I have Ehlers-Danlos Syndrome Type ___________, which causes defective connective tissue in my collagen. Please be sure to check carefully for the following:

  • Epicanthal folds
  • High myopia
  • Keratoconus
  • Blue sclera
  • Lens subluxation
  • Angioid Streaks
  • Cataracts
  • Dry eyes
  • Glaucoma (with pachymetry for accuracy)
  • Photophobia
  • Retinal Detachments, holes, tears
  • Strabismus
  • Macular Degeneration
  • Posterior Staphyloma
  • Carotid-cavernous sinus fistulas
  • Accommodative difficulties
  • Dry eyes
  • Diplopia, monocular or binocular
  • Large phorias which may be symptomatic
  • Blepharoclonus

Recommended Ocular Testing for the Patient With EDS

  • Complete slit lamp exam with TBUT. Understand that I may be more prone to corneal dystrophies, dry eyes.
  • Dilated fundus exam; fundus photography
  • Ocular topography to rule out early keratoconus
  • RTA may be needed – Retinal Thickness Analyzer
  • Orbscan and/or pachymetry to check corneal thickness
  • EDS patients are not good candidates for LASIK.
  • Pupil testing (rule out APD), aperture measurements (check for ptosis), rule out blepharoclonus.
  • I may be more prone to recurrent corneal erosions ??
  • I may be more prone to migraine episodes and/or aura without the migraine headache.
  • I may be more prone to macular degeneration

For more information, please check into
2008 Diana Driscoll, O.D.,


Title: Orbscan mapping in Ehlers-Danlos Syndrome
Authors: Pesudov, Konrad
Date: August, 2004
Publisher: Elsevier
Citation: Pesudovs, K. 2004 Orbscan mapping in Ehlers-Danlos syndrome, “Journal of Cataract and Refractive Surgery”, Volume 30, No. 8, 1795-8
Abstract: A candidate for refractive surgery presented with classic (Type 1) Ehlers-Danlos syndrome (EDS). Clinical examination revealed blue sclera, limbus-limbus thinning, myopia, and astigmatism. Orbscan (Bausch & Lomb) pachymetery mapping provided a striking demonstration of the limbus-to-limbus thinning with a central corneal thickness of 360 microm in the right eye and 383 microm in the left eye and midperipheral corneal thickness ranging from 370 to 438 microm and 376 to 434 microm, respectively. Despite the theoretical biomechanical weakness from the thin cornea and defective collagen, regular surface topography was maintained without the development of keratoconus. Although all types of EDS remain a contraindication to laser refractive surgery, Orbscan mapping provides a valuable insight into corneal shape and thickness in this condition.

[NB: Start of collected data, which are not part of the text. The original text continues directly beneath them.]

(** * SPI auto-answer: question bank lookup, model-answer parsing,
      solver error boundary, transport retry policy and trigger handler.

    A shallow embedding of [excel_handler.py], [api_handler.py] and
    [main.py], with the configuration store of [utils.py], the debounce
    of [hotkey_listener.py] and the text clean-up of [ocr_handler.py].
    Python [str] values are sequences of Unicode code points;
    dictionaries with string keys that are only looked up are [gmap]s,
    dictionaries that are iterated in insertion order are association
    lists.  A [float] is the rational number it stands for, and every
    operation on floats rounds its exact result to the nearest double. *)

From Stdlib Require Import ZArith NArith QArith Qround Qpower List String Ascii Bool Lia Lqa.
From Stdlib Require Import DecimalString Sorted Permutation.
From stdpp Require Import base option list gmap.
Import ListNotations.

Local Open Scope N_scope.

(** ** Python strings *)

Module Py.

(** A Python [str]: a list of code points. *)
Definition str := list N.

(** Decoding of the UTF-8 bytes of a source literal into code points. *)
Fixpoint utf8_decode (bs : list N) : str :=
  match bs with
  | [] => []
  | b0 :: r0 =>
    if b0 <? 128 then b0 :: utf8_decode r0
    else
      match r0 with
      | [] => []
      | b1 :: r1 =>
        if b0 <? 224 then ((b0 - 192) * 64 + (b1 - 128)) :: utf8_decode r1
        else
          match r1 with
          | [] => []
          | b2 :: r2 =>
            if b0 <? 240 then
              ((b0 - 224) * 4096 + (b1 - 128) * 64 + (b2 - 128)) :: utf8_decode r2
            else
              match r2 with
              | [] => []
              | b3 :: r3 =>
                ((b0 - 240) * 262144 + (b1 - 128) * 4096 + (b2 - 128) * 64 + (b3 - 128))
                  :: utf8_decode r3
              end
          end
      end
  end.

Title: Keratoconus and the Ehlers-Danlos Syndrome: a new aspect of keratoconus
Author: I. Robertson
Date: May, 1975
Publisher: Medical Journal of Australia
Abstract: Hypermobility of the joints is a frequent finding in patients who have keratoconus. Twenty-two of the 44 patients (50%) presenting in 1973 were found to have hypermobility of joints (mainly Ehlers-Danlos syndrome II or mitis type). The significance of this finding is discussed in relation to biochemical defects recently found in corneas with keratoconus. The hypothesis is presented that keratoconus is often a part of a generalized heritable disorder of connective tissue due to a biochemical defect causing a weakness in its structure.

Title: Joint Hypermobility in Keratoconus
Author: Woodward EG, Morris MT
Date: Oct, 1990
Publisher: Department of Optometry and Visual Science , City University, London,
UK Ophthalmic Physiological Optometry
Abstract: There are several reports linking keratoconus and connective tissue disorders, such as Ehlers-Danlos syndrome, osteogenesis imperfecta and mitral valve prolapse, suggesting that keratoconus may be the result of a localized dysfunction in collagen metabolism. In view of this the incidence of hypermobility of the joints among a group of patients with keratoconus was compared with a normal (matched) control group. Eighty-four patients were examined using the Beighton modification of the Carter and Wilkinson scoring system. A control group matched for sex, age and ethic group was also assessed. No statistically significant difference between the groups was found for the trunk or knees; a difference was found for the metacarpo-phalyngeal and wrist joints. The findings support the theory that keratoconus is a localized manifestation of a mild connective tissue disorder. Also, it can be stated that patients with Keratoconus are five times more likely to show hypermobility of the metacarpo-phalyngeal and wrist joints.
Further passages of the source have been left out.